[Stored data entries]
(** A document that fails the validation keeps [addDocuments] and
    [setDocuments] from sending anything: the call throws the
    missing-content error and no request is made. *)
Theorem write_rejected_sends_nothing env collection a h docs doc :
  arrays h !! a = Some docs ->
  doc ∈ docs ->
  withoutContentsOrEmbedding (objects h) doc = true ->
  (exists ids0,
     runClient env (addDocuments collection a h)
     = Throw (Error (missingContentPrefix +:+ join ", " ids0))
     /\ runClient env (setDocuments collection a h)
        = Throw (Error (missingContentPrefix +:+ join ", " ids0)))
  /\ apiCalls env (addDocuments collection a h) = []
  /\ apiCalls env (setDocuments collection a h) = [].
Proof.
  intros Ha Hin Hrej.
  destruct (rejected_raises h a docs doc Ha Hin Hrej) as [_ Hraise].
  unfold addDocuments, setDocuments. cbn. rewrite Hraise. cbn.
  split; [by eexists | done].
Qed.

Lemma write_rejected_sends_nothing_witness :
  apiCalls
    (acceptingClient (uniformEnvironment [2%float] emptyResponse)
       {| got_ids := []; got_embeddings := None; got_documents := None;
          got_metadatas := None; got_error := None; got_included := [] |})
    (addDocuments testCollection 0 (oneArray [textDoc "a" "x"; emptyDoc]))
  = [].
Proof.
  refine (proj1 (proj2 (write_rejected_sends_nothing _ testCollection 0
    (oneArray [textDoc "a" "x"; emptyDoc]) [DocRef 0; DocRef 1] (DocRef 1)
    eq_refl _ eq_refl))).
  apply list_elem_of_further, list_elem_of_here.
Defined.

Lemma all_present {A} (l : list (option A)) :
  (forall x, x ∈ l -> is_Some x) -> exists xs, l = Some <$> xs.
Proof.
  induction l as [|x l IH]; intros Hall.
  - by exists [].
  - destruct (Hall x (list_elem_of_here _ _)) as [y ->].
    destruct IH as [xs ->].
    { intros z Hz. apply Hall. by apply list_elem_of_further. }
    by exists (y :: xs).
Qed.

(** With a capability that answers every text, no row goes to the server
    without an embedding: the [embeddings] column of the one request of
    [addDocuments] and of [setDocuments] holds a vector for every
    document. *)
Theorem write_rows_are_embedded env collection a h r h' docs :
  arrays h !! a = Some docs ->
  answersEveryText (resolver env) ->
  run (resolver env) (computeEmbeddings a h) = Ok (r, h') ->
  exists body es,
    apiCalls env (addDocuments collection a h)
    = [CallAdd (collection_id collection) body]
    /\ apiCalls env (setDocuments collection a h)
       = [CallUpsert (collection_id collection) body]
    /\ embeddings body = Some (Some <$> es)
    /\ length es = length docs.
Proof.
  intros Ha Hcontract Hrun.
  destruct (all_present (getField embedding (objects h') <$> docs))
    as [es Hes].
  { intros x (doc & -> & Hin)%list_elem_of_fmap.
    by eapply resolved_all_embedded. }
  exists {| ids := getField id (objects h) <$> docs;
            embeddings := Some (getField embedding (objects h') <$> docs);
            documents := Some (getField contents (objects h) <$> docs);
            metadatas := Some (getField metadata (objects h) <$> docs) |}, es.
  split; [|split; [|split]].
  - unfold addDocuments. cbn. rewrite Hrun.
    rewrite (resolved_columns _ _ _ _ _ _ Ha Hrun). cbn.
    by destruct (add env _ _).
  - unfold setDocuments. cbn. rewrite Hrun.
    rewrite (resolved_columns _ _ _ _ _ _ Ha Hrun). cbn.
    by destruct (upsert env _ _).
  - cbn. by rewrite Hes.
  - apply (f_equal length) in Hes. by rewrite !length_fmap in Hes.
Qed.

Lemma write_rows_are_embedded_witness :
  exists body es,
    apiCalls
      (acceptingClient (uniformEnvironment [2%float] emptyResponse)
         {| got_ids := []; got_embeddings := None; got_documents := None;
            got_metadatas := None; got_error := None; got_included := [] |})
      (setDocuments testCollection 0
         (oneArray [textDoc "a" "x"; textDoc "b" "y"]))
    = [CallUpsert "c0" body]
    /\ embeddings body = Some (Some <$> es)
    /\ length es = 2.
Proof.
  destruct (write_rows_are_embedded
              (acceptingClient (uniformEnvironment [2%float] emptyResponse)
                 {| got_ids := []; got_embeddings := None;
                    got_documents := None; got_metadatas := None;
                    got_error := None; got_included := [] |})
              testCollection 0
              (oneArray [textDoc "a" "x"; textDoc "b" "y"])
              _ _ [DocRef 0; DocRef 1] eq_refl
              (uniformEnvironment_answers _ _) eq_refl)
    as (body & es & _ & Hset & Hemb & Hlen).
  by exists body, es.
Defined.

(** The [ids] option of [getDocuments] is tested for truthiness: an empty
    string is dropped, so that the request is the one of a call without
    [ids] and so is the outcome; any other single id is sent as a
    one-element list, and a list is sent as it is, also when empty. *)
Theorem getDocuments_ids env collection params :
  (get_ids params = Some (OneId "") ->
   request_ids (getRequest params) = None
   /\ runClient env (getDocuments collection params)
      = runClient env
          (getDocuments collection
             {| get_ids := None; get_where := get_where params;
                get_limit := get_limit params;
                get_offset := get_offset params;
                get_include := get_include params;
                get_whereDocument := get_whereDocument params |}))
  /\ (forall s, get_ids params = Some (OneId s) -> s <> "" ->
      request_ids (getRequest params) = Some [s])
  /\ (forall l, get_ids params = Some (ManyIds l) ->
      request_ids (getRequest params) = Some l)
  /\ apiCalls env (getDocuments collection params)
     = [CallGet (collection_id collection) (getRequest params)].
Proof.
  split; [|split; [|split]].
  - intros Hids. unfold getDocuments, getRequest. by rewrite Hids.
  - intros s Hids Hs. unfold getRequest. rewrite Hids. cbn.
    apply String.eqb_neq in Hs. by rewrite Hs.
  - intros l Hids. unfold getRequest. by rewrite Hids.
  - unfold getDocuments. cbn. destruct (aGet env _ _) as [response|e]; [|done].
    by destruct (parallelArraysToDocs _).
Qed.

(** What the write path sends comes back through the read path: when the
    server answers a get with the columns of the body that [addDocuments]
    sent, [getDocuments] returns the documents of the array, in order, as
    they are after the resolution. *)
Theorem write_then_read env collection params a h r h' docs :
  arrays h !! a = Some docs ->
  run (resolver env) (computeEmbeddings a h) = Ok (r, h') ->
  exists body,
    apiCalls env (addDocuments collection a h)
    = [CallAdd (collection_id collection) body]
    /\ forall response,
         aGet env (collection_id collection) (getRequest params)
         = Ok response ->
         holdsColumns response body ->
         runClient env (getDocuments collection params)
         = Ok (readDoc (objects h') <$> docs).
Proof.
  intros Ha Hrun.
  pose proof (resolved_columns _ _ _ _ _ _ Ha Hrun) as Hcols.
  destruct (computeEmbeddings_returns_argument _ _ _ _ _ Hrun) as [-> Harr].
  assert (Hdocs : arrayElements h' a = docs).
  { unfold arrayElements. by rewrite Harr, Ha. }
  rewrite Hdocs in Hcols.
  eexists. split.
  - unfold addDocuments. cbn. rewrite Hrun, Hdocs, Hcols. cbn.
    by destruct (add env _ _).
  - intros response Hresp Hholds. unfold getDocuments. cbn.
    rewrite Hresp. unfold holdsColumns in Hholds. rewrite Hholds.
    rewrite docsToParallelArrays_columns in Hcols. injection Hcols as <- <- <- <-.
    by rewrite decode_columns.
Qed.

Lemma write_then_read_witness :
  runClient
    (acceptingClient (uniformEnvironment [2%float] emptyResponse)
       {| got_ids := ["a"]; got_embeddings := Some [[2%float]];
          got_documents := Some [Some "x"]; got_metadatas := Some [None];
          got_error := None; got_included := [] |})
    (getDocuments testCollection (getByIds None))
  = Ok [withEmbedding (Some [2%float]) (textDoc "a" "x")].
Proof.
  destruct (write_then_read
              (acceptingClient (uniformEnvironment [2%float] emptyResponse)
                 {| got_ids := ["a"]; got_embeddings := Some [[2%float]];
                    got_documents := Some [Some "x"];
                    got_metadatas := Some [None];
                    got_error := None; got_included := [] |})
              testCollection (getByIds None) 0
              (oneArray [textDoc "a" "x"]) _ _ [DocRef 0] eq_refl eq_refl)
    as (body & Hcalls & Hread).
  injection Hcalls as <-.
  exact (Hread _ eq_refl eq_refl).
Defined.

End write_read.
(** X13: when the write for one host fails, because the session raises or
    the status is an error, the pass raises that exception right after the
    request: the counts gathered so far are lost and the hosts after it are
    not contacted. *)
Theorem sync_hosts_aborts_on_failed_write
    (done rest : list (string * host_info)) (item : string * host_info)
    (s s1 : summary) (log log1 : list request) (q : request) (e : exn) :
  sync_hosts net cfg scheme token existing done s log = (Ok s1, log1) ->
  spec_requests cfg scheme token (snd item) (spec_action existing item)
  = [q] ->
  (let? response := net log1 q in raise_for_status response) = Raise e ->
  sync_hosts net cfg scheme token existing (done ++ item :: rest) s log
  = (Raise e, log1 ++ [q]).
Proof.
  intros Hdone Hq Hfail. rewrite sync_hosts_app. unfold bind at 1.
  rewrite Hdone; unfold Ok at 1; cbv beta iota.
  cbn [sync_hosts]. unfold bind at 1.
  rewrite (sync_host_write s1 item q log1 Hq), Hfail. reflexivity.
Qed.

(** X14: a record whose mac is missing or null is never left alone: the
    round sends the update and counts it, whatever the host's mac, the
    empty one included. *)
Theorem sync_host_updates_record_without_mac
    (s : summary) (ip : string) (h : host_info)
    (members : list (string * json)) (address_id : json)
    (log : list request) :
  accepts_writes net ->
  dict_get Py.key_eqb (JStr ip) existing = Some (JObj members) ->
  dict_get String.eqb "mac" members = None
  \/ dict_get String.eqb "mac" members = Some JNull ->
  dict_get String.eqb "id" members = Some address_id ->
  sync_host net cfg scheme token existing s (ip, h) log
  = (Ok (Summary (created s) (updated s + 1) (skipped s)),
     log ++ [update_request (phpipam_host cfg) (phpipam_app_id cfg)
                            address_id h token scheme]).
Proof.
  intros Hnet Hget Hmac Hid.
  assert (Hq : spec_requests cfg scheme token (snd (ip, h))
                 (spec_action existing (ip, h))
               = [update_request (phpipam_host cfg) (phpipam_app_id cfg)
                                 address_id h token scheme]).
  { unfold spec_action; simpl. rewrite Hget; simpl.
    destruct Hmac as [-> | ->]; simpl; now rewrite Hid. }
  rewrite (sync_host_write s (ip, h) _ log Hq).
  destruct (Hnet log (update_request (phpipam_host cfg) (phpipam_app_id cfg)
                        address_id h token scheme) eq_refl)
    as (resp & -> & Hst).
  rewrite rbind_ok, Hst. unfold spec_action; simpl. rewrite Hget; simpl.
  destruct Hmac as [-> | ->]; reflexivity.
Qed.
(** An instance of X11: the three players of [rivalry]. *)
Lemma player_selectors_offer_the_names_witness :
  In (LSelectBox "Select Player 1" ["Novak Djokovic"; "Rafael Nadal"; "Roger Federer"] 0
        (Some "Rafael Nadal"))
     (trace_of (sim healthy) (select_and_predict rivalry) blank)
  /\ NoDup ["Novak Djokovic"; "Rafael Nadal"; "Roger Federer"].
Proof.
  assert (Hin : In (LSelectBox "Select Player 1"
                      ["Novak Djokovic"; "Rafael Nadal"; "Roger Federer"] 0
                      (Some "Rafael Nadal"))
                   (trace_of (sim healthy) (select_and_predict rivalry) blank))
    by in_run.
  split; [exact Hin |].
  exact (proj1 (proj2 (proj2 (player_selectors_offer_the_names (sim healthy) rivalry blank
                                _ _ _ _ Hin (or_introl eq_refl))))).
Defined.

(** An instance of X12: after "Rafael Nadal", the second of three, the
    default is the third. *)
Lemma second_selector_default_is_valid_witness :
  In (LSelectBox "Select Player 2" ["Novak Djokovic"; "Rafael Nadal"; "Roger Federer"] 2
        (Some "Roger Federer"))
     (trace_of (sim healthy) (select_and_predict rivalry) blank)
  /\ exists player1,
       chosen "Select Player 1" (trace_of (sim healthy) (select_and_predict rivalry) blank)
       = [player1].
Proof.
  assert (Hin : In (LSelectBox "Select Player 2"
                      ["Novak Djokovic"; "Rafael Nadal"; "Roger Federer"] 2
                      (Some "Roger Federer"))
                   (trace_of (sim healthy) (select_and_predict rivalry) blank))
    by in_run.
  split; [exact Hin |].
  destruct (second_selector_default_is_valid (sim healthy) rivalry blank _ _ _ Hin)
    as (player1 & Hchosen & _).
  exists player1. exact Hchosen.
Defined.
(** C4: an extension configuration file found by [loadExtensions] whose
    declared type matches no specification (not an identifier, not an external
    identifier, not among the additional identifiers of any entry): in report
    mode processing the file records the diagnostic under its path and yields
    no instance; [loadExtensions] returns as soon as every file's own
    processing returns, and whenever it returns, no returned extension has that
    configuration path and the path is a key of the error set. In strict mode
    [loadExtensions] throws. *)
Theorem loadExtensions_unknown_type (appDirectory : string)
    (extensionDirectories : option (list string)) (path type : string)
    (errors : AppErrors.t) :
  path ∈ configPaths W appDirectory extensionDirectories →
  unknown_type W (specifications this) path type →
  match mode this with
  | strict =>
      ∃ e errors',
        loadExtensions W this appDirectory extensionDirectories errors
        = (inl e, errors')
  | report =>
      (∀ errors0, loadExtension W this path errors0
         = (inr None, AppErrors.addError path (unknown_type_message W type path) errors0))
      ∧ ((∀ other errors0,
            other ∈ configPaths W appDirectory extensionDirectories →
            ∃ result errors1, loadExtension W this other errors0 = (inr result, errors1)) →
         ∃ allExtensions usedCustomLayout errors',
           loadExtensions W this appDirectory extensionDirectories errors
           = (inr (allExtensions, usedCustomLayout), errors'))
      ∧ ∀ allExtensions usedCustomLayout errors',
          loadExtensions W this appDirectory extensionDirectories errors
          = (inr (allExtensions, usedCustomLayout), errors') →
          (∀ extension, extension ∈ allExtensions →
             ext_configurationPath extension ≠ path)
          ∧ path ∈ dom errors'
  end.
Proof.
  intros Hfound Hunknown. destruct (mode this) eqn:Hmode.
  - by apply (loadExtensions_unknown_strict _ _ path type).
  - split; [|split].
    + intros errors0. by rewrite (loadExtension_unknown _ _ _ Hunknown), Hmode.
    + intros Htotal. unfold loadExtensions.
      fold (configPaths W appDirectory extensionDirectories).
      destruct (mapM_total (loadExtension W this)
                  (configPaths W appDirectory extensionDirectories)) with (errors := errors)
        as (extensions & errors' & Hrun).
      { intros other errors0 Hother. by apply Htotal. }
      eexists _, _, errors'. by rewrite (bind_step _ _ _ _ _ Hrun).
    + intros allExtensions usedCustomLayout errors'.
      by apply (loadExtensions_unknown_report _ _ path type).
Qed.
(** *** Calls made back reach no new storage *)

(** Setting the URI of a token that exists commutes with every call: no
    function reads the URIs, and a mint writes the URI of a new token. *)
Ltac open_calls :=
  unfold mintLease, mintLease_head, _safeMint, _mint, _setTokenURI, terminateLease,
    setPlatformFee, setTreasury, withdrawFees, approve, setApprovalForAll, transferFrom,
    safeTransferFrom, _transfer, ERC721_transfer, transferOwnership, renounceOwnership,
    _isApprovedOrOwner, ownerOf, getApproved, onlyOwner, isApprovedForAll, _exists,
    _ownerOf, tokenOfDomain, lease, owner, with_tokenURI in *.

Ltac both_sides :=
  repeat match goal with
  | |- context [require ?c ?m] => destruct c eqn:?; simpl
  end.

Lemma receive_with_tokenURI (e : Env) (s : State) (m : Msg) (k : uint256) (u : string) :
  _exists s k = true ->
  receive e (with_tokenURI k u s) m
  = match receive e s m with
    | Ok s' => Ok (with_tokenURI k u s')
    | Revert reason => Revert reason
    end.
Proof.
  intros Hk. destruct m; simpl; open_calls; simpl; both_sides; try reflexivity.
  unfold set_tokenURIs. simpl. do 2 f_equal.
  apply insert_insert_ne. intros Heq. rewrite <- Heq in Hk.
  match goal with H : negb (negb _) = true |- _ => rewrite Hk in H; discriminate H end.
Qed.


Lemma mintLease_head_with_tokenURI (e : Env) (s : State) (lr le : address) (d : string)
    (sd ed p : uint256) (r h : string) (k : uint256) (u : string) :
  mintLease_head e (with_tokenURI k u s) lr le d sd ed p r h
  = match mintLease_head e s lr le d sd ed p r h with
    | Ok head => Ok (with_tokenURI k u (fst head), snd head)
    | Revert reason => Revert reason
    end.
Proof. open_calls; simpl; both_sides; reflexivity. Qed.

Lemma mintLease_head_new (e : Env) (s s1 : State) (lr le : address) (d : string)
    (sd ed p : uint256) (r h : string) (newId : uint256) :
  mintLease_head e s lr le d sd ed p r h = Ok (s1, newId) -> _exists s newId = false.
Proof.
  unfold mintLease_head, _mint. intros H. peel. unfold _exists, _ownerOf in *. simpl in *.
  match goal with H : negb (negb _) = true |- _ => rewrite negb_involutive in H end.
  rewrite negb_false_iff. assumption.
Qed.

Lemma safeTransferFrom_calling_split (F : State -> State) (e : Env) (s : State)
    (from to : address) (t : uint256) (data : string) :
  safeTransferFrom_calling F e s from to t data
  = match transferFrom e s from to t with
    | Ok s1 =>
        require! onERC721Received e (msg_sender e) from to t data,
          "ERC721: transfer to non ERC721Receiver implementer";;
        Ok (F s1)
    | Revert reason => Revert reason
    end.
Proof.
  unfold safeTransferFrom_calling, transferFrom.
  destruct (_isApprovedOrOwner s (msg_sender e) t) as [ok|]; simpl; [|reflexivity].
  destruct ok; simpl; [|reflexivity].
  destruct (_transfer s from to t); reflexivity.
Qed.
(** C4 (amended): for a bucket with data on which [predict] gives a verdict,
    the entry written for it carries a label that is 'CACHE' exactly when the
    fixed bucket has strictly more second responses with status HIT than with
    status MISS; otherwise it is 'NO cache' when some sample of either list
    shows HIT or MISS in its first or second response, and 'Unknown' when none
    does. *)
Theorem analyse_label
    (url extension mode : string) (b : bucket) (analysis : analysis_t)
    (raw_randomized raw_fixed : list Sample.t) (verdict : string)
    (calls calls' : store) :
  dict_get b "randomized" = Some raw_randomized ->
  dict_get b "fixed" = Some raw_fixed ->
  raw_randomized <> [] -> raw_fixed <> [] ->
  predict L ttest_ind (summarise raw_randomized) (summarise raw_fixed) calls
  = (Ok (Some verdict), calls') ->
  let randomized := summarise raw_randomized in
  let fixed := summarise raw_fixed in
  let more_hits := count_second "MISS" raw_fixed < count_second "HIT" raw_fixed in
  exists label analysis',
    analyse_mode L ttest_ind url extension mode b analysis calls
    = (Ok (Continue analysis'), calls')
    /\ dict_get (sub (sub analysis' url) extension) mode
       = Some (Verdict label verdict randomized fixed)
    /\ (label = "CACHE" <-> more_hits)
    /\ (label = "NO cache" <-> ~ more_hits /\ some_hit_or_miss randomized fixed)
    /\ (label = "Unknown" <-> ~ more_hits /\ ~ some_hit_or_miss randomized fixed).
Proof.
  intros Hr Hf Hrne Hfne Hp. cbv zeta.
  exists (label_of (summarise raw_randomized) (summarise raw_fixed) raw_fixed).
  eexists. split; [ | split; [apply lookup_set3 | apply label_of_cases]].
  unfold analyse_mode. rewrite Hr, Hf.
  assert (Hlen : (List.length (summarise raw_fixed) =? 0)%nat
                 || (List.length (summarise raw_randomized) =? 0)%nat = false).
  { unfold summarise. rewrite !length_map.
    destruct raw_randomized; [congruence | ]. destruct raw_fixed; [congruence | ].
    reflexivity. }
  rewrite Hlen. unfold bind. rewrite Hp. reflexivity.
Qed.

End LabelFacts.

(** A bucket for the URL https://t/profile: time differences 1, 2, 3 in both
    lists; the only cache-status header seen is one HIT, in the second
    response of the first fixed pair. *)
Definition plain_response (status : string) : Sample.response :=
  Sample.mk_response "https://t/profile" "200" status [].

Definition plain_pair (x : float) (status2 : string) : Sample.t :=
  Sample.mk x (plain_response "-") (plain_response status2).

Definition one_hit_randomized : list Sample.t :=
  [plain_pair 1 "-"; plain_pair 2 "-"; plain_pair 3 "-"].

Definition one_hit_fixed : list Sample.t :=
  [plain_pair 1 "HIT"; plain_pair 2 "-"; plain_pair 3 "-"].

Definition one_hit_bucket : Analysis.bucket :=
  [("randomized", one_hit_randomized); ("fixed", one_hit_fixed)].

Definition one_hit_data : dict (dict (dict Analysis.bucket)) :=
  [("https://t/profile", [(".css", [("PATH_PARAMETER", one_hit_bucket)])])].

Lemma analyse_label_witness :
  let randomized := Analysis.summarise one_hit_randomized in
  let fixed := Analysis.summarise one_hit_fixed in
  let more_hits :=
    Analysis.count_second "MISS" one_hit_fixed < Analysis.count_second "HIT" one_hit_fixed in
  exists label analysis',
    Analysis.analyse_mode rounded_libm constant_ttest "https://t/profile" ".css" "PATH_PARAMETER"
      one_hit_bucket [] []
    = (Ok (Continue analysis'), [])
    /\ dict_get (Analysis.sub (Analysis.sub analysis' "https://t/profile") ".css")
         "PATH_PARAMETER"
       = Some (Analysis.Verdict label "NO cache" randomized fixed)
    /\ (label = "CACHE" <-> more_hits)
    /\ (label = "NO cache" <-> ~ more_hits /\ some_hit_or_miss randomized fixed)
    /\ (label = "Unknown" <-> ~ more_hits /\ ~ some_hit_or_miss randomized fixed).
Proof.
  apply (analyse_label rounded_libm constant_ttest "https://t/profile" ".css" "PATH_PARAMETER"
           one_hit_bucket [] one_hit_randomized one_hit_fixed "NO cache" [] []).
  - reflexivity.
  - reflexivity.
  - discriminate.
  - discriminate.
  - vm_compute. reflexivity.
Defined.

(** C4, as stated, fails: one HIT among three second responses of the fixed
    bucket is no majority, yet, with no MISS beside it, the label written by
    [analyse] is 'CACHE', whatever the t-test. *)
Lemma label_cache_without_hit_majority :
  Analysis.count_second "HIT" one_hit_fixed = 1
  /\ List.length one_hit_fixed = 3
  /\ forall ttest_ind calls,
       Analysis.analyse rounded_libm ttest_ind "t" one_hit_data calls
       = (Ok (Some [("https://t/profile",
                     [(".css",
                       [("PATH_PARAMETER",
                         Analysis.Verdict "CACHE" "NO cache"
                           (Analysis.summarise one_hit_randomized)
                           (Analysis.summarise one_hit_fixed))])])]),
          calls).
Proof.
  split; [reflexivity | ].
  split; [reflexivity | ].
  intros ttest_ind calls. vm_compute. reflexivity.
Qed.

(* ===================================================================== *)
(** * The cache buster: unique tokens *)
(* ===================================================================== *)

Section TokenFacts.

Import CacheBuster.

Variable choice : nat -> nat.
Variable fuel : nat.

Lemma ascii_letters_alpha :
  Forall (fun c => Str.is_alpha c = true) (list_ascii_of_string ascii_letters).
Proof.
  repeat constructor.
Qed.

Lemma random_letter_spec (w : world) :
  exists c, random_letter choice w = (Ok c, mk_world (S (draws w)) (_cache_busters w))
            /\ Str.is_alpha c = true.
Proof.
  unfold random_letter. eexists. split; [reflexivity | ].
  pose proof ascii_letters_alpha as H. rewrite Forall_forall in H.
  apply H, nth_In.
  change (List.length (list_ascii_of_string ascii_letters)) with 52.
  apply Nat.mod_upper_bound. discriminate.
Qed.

**Work required:** What do the lines above say from the one containing "Section TokenFacts." down to the one containing "unfold random_letter. eexists."? Return them exactly, both end lines included, and only them.

**Response:**
Section TokenFacts.

Import CacheBuster.

Variable choice : nat -> nat.
Variable fuel : nat.

Lemma ascii_letters_alpha :
  Forall (fun c => Str.is_alpha c = true) (list_ascii_of_string ascii_letters).
Proof.
  repeat constructor.
Qed.

Lemma random_letter_spec (w : world) :
  exists c, random_letter choice w = (Ok c, mk_world (S (draws w)) (_cache_busters w))
            /\ Str.is_alpha c = true.
Proof.
  unfold random_letter. eexists. split; [reflexivity | ].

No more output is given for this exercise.